◆ **Problem requirements**
Your answer is the lines below, exactly, from the one that contains "their own, and" through the one that contains "in the buckets, cooperative", both included.

◆ **Listed entries**
(* ===== verification/Prelude.v ===== *)
(** * P-CLHT, P-ART, Ralloc and Makalu: verification of persistent indexes and allocators

    The repository holds experiments with persistent memory. Four programs in it carry logic of
    their own, and this library verifies them:

    - P-CLHT ([src/RECIPE/P-CLHT]), a hash table whose buckets are one cache line, with locks
      in the buckets, cooperative resizing and explicit write-backs, so that its contents survive
      a power failure; with ssmem ([external/ssmem]), its allocator with epoch-based reclamation,
      and [clht_gc.c], which keeps track of the versions of a table threads still read;
    - P-ART ([src/RECIPE/P-ART]), an adaptive radix tree: nodes of four sizes, compressed
      prefixes, version locks, changes that become visible with one eight-byte store, and epochs
      for the nodes that were unlinked;
    - Ralloc ([src/ralloc/src]), an allocator for mapped files: size classes, superblocks with
      descriptors, per-thread caches, lists headed by counted pointers, position-independent
      pointers, and a mark-and-sweep collector that rebuilds the heap after a crash;
    - Makalu ([src/ralloc/ext/makalu_alloc]), an allocator Ralloc is compared with: here the undo
      log and the flush tables that make changes of its metadata failure-atomic, and the heap of
      4096-byte blocks its objects are made from.

    ** How code is modelled

    Every C or C++ function is a function in one state and error monad ([stM], in this file)
    whose results are a value and a new state, or an error: an invalid access, an invalid free, a
    failed [assert], a spin that no step of the running thread ends, an uncaught exception, or
    fuel used up. Integers are [Z] with the wrap of their C type written out ([u32], [u64],
    [i32], [u31]). Assertions are modelled as
    enabled: Ralloc is built that way, and where a release build of P-CLHT drops one, the
    theorems show that it holds or say when it fails.

    The operations are runs of one thread; what other threads can do is modelled where a
    property is about it: lookups, insertions and removals of P-CLHT on a chain (any number of
    threads, one memory access at a time), the epochs of ssmem (stamps of all registered threads),
    the epochs of P-ART (operations of any number of threads in any order), the expansion of a
    Ralloc region (a step relation over the load and the exchange of any number of threads).
    Spurious failures of weak exchanges are not modelled.

    ** P-CLHT

    - [Utils]: [is_power_of_two], [pow2roundup], [xorshf96], [__ac_Jenkins_hash_64].
    - [Memory]: the store of typed cells with byte addresses and cache lines, [memalign] and
      [free] (a parameter, the class [Malloc], with the documented behaviour), loads, stores,
      flushes and fences, which are also recorded in a trace; the x86 atomics.
    - [Ssmem], [SsmemProps], [SsmemSpec]: the operations of [ssmem.c]; no object is lost or
      handed out twice, and memory is reused only after every thread has left the epoch in which
      it was freed.
    - [Clht]: [clht_lb_res.c] and the lock protocol of its header; [ClhtGc]: [clht_gc.c].
    - [ClhtRep], [ClhtUpdate], [ClhtCopy], [ClhtResize]: what represents a table, and what
      insertion, removal, creation, copying and resizing do to it.
    - [ClhtSpec]: the index implements a finite map ([index_refines_map]; one theorem per
      operation with all its branches, the resizes it triggers included).
    - [ClhtGcSpec]: versions and the release of whole tables.
    - [Pmem]: which memory images a power failure may leave; [ClhtCrash]: at every point of
      every operation each of these images represents the map before or after it, and
      [clht_lock_initialization] makes it usable.
    - [ClhtConc], [ClhtLin]: threads on the chain of one bucket. Operations are linearizable if no
      value is put twice ([clht_linearizable]), lookups never wait ([get_wait_free]), and a value
      that comes back can deceive a lookup ([get_aba]).

    ** P-ART

    - [ArtNode]: [N.h], [N.cpp] and the four layouts [N4.cpp] to [N256.cpp]; a method runs on
      one node, and the contents of the node at every fence are recorded.
    - [ArtSlots], [ArtLayout], [ArtClass]: what a node maps key bytes to, and that insert, change,
      remove, the copy to another layout and the queries of every layout agree with it; the class
      [NodeClassSpec] is the interface the templates of [N.cpp] use.
    - [Epoche]: [Epoche.h/.cpp]; what waits is released once. [EpocheSafe]: no node is
      released while a thread that entered before it was unlinked is still inside.
    - [ArtTree]: [Tree.h/.cpp] and [Key.h]: construction, lookup, insert, remove, destruction.
    - [ArtTrie], [ArtTrieUpd]: the tree as paths of bytes in a heap of nodes, and what
      a changed link does to the paths; [ArtRep], [ArtState]: the heap represents a map, lookups find
      it, and the epochs hold the nodes that were unlinked.
    - [ArtPrefix], [ArtGrow], [ArtInsert], [ArtRemove]: the runs of the operations,
      prefix splits and merges, growing and shrinking of nodes included.
    - [ArtSpec]: the tree implements a map from byte strings to values ([art_refines_map]).
      [ArtError]: keys that are present or prefixes of others. [ArtCrash]: at each fence of an
      operation lookups find the map before it or after it, for keys of at most five bytes
      ([art_crash_lookup]); longer ones can be lost ([split_crash_loses_keys]).
    - [ArtExample]: integer keys and [example.cpp]. [ArtRange], [ArtScan]: [lookupRange], and when
      its answers are right ([lookupRange_between], [lookupRange_wrong]).
    - [ArtDelete]: the epochs stay below the number of operations, and the destructor
      deletes every node ([Tree_delete_frees_all]).

    ** Ralloc

    - [Pptr], [ByteMem]: constants, [pptr] and [atomic_pptr] ([pptr.hpp]), bytes.
    - [SizeClass]: [SizeClass.hpp/.cpp]; each request gets the least class that fits.
    - [Regions]: [RegionManager.hpp/.cpp], [CrossPtr] and [AtomicCrossPtrCnt]; the answers of
      [open], [lseek], [write] and [mmap] are arguments.
    - [Ralloc]: [BaseMeta.hpp/.cpp], [TCache.hpp/.cpp], [ralloc.cpp], without the collector.
    - [RallocInv], [RallocRun]: the address arithmetic of superblocks and
      descriptors, the invariant of a heap, and the runs of the list operations.
    - [RallocMalloc], [RallocFill], [RallocFree], [RallocInit]: every path of
      [do_malloc], [do_free], [flush_cache] and [_RP_init] returns and keeps the invariant.
    - [RallocClient], [RallocSpec]: Ralloc implements an abstract allocator of
      disjoint blocks with contents ([ralloc_refines]); programs that make legal requests only
      are safe forever ([client_safe]); [RP_realloc], [RP_calloc] and the roots.
    - [RallocGc]: [GarbageCollection], [restart], [RP_recover]; marking marks
      exactly what is reachable; [RallocSweep], [RallocRecover]: the sweep rebuilds the invariant
      superblock by superblock; [RallocRestart]: after a crash the heap implements the abstract
      allocator again, and holds the reachable blocks and no others ([crash_recovery]).

    ** Makalu

    - [MakLog]: bytes of persistent memory, what a failure leaves of each cache line, the flush
      tables, and [makalu_persistent.c].
    - [MakPersist]: which bytes are in memory after flushes and fences. [MakFas]: the log in the
      middle of a section. [MakRecover]: commit and recovery. [MakAtomic]: sections are all or
      nothing ([fas_atomic]), recovery can be interrupted ([recovery_restartable]), and of a range
      of several lines only the first is flushed ([async_range_first_line]).
    - [MakHdr]: [makalu_hdr.c], headers of blocks and the two-level index with forwarding counts
      that finds them; [MakBlock]: [makalu_block.c], free lists, allocation, freeing, expansion. The
      memory of the system is a parameter, the class [PersistentMem].
    - [MakLib]: conditions under which a program may only abort, and linked lists. [MakIndex]:
      the index is a function from block numbers, and the search for the header before an address.
      [MakSegs]: the invariant, a heap cut into allocated and free runs, and its free lists.
      [MakRuns]: headers and forwarding counts.
    - [MakCoalesce], [MakAlloc]: the runs of [MAK_freehblk] and [MAK_newfreehblk],
      of [MAK_allochblk], and of [MAK_try_expand_hp].
    - [MakHeap]: the block heap implements sets of allocated and free blocks
      ([block_heap_refines]), freeing always returns ([MAK_freehblk_total]), and any address leads to
      the run it is in ([MAK_prev_block_base]). [MakStart]: the first start of a heap, and a program
      run on a concrete memory.
    - [MakObj]: [makalu_malloc.c], [makalu_local_heap.c], [makalu_reclaim.c] and the header cache:
      objects of one size in a block with their mark bits, the arrays of free objects of the thread
      and of the process, the lists of blocks with objects to reclaim, and the table of sizes.
    - [MakOwn]: what the block heap promises to them (the class [BlockHeap], of which its invariant
      is an instance). [MakPool]: mark bits, the header cache and the reclaim lists over any block
      heap. [MakGive], [MakFast]: the arrays as rings, and the two ways to give objects back to
      their blocks. [MakStock]: the ways to get objects from blocks, large objects, and the object of a
      pointer. [MakMalloc]: the invariant of the allocator, [MAK_malloc] and [MAK_free].
    - [MakClient]: from [MAK_start] on, the allocator implements a map from the addresses of live
      objects to their sizes ([makalu_refines]); freeing always returns ([MAK_free_total]), and any
      pointer into an object leads to its size ([MAK_get_size_interior]).

    ** Bounds

    Loops whose recursion is not structural have fuel, and the theorems show that it suffices
    (they state that a result is returned). Walks over bucket chains get one more than the number
    of live cache lines. Exchange loops of Ralloc get two attempts ([CAS_FUEL]); alone, the
    first succeeds. Loops over superblocks get one more than the region has superblocks, the
    flush of a cache one more than its length, the free list of one superblock one more than it
    has eight-byte words ([SWEEP_FUEL]), and marking, where the caller chooses the fuel, needs
    more than the number of bytes of the region. The descents of P-ART get one more than the
    length of the key, a descent to any leaf one more than the number of nodes, and the retries
    of an operation are a parameter, of which one is enough. Versions of nodes are 60 bits wide
    beside the type and lock bits: the theorems about sequences of operations bound their length
    by the room they have. The log of Makalu has 64 entries, of which a section may use 63, since
    recovery stops at a stale one. Walks over its index blocks get one more than their number, the
    scan of an index block more than it has slots; the loops that take memory for headers get 1030,
    as there are at most 1024 spaces; operations on free lists and counts get more than the number
    of blocks of the heap. A program that allocates objects gets more than the blocks below the limit
    of memory (the class [MemLimit]); loops over the objects of a block get 257, the table of sizes
    2050, an expansion two attempts, of which the second is not needed.

    ** Not modelled

    - Other interleavings of threads: the resize protocol of P-CLHT with helpers is run by one
      thread, the lists of Ralloc are operated on by one thread, and the restarts of P-ART that
      another thread can cause are modelled but not taken.
    - The crash simulations inside the operations of P-ART, which fork the process. A crash of P-ART
      is modelled at fences with all earlier stores in memory; which lines a crash may lose is
      modelled for P-CLHT and Makalu.
    - Filter functions that a program specialises for its types; Ralloc's transient mode
      differs in the flags of [mmap] only. [pm_thread_create] is glue around [pthread_create].
    - Output and timing; the RTM, SPARC and Tilera variants of P-CLHT, and its simulated crashes,
      which are not compiled in.
    - The other indexes of RECIPE (P-BwTree, P-HOT, P-Masstree), the copies in its crash
      tests, the benchmarks, and sspfd, whose code is floating-point statistics.
    - Of Makalu: the collector and its marking; the rebuilding of headers and free lists after a
      crash (the branches of an offline restart are in the code, not in the theorems); more than one
      thread, so that the arrays of the process for small objects stay empty; the contents of
      objects, and objects without pointers in the theorems; the counters and checks of its debug
      build. *)

From Stdlib Require Export ZArith Lia.
From stdpp Require Export prelude gmap list numbers.
#[global] Open Scope Z_scope.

◆ **Output**
    their own, and this library verifies them:

    - P-CLHT ([src/RECIPE/P-CLHT]), a hash table whose buckets are one cache line, with locks
      in the buckets, cooperative resizing and explicit write-backs, so that its contents survive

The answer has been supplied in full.